**Goal of the exercise**
Output verbatim the line with "em_Labels : labels;" together with every line beneath it, ending at the last line of the entries.
** Exercise materials follows **
(* ===== verification/CustomMetrics.v ===== *)
(** * External metrics for autoscalers

    clusteragent/custommetrics (types.go, store.go, provider.go),
    util/kubernetes/autoscalers and the controllers of
    util/kubernetes/apiserver (hpa_controller.go, wpa_controller.go,
    controller_util.go): autoscalers ask for metrics, the leader evaluates
    them with queries and keeps the values in a config map, every replica
    serves what it finds there.

    JSON, the API server, the caches of the informers, the client for queries
    and the parser of quantities are arguments.  The two kinds of autoscalers
    have the same code twice and are one definition with the kind as
    argument.  An operation reads the clock once.  [None] is a panic. *)

From Stdlib Require Import SpecFloat Ascii.
From S2P Require Import Prelude.
From S2P Require Import Runtime.
From S2P Require Import Float64.
From S2P Require Import Bytes.
From S2P Require Import Strconv.

#[local] Open Scope string_scope.
#[local] Open Scope go_scope.

(** ** types.go *)

Definition labels := option (gmap string string).   (* None: the nil map *)

Record ObjectReference := mkRef { or_Type : string; or_Name : string; or_Namespace : string; or_UID : string }.

Record ExternalMetricValue := mkEM {
  em_MetricName : string;
  em_Labels : labels;
  em_Timestamp : Z;
  em_Ref : ObjectReference;
  em_Value : float64;
  em_Valid : bool
}.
** End of Exercise materials **
**Solution to this exercise**
  em_Labels : labels;
  em_Timestamp : Z;
  em_Ref : ObjectReference;
  em_Value : float64;
  em_Valid : bool
}.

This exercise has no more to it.